▸ Available data:

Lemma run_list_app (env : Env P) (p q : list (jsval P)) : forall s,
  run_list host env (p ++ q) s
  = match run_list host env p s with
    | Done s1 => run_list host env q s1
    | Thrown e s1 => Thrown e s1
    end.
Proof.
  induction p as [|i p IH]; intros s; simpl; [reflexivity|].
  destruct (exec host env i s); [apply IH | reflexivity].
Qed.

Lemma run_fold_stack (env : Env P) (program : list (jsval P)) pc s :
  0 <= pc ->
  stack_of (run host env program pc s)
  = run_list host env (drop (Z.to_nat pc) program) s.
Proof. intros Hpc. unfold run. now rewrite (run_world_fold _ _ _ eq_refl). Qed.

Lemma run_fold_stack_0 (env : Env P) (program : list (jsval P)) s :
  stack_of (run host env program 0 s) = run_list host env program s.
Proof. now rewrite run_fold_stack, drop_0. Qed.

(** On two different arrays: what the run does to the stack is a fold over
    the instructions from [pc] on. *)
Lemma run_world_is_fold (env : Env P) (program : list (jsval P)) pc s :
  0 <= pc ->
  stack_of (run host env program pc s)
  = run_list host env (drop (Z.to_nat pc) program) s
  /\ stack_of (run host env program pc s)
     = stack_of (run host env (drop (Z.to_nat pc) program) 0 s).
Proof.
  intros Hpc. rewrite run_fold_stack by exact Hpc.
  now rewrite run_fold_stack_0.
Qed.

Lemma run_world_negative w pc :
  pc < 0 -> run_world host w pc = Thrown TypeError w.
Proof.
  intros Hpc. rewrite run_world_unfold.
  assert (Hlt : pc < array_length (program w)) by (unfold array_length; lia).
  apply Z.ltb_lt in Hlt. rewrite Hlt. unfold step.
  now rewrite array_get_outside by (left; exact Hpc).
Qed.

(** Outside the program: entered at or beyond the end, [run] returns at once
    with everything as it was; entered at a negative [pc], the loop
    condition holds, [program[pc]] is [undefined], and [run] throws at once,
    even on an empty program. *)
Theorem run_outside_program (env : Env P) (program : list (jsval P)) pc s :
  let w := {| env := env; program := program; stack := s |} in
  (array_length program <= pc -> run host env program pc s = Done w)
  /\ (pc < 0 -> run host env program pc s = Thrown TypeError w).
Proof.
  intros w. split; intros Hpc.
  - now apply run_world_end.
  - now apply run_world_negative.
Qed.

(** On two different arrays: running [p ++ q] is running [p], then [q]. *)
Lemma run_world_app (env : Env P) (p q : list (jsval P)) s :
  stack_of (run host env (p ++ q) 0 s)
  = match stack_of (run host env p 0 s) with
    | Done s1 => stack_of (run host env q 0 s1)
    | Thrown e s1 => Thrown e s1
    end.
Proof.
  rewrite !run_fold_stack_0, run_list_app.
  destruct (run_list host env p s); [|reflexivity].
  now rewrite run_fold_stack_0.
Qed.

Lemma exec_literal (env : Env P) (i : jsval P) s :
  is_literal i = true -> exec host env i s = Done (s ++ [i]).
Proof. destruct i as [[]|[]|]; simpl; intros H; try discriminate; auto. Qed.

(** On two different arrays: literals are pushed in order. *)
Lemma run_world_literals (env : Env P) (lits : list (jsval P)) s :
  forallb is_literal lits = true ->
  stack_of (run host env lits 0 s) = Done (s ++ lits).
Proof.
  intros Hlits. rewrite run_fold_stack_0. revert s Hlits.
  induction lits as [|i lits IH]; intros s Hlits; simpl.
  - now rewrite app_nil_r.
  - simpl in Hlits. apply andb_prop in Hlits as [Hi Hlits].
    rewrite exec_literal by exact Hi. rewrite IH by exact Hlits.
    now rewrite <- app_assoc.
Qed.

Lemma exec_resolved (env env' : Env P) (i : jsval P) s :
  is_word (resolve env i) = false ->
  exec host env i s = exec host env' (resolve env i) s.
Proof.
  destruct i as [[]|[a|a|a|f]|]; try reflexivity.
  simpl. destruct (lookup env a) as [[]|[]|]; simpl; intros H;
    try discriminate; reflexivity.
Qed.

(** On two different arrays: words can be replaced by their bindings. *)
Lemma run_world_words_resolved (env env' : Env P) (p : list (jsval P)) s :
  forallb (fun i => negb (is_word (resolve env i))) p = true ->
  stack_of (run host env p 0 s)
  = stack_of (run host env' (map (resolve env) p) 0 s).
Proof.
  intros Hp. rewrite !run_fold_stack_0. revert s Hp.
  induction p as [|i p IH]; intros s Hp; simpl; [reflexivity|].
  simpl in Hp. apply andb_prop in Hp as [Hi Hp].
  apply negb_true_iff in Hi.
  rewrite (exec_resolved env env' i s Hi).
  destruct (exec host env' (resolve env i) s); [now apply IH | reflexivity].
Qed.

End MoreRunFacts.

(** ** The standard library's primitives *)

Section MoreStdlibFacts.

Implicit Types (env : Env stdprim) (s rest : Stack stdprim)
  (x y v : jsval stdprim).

▸ Exercise: The lines you need are those containing "Hlits"; find them in the records and copy them.

▸ Your solution:
  intros Hlits. rewrite run_fold_stack_0. revert s Hlits.
  induction lits as [|i lits IH]; intros s Hlits; simpl.
  - simpl in Hlits. apply andb_prop in Hlits as [Hi Hlits].
    rewrite exec_literal by exact Hi. rewrite IH by exact Hlits.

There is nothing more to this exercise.